(** * The status-line renderer of pv (src/pv/display.c)

    A shallow embedding of the display code of pv: the SI scaler
    [pv__si_prefix], the size formatter [pv__sizestr], the format compiler
    [pv__format_init], the average-rate window [update_history_avg_rate] and
    the renderer [pv__format], followed by the properties of the
    specification that are stated about them.

    Conventions of the embedding.
    - [long], [long long] and [int] values are integers in [Z]; signed
      overflow is undefined in C and is outside the model.  Where the source
      computes in [unsigned int] or converts to [int], the reduction modulo
      2^32 is written out ([u32], [to_int]).
    - [long double] values are exact rationals in [Q]: the model covers the
      arithmetic the source writes, not the rounding of the platform.
    - A C string is the list of its characters before the terminating NUL.
    - A pointer stored in the compiled format is a [cptr]: NULL, one of the
      [str_*] scratch buffers of the state, or an offset into the format
      string. *)

From Stdlib Require Import ZArith QArith Qround Qminmax Ascii String DecimalString Lia Lqa.
From stdpp Require Import base list functions.

Local Open Scope Z_scope.

(** ** C strings and the libc calls the display code relies on *)

Module CStr.

Definition NUL : ascii := "000"%char.

Definition lit (s : string) : list ascii := list_ascii_of_string s.

(** [s[i]]; at [i = strlen s] this reads the terminator. *)
Definition char_at (s : list ascii) (i : nat) : ascii := nth i s NUL.

Definition chr_eqb (a b : ascii) : bool := Ascii.eqb a b.
Arguments chr_eqb : simpl never.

**Exercise instructions:** From the entries above, print the lines beginning at the one with "- [long], [long" and stopping after the one with "Local Open Scope Z_scope.", exactly as written and with nothing else.

**Exercise output:**
    - [long], [long long] and [int] values are integers in [Z]; signed
      overflow is undefined in C and is outside the model.  Where the source
      computes in [unsigned int] or converts to [int], the reduction modulo
      2^32 is written out ([u32], [to_int]).
    - [long double] values are exact rationals in [Q]: the model covers the
      arithmetic the source writes, not the rounding of the platform.
    - A C string is the list of its characters before the terminating NUL.
    - A pointer stored in the compiled format is a [cptr]: NULL, one of the
      [str_*] scratch buffers of the state, or an offset into the format
      string. *)

From Stdlib Require Import ZArith QArith Qround Qminmax Ascii String DecimalString Lia Lqa.
From stdpp Require Import base list functions.

Local Open Scope Z_scope.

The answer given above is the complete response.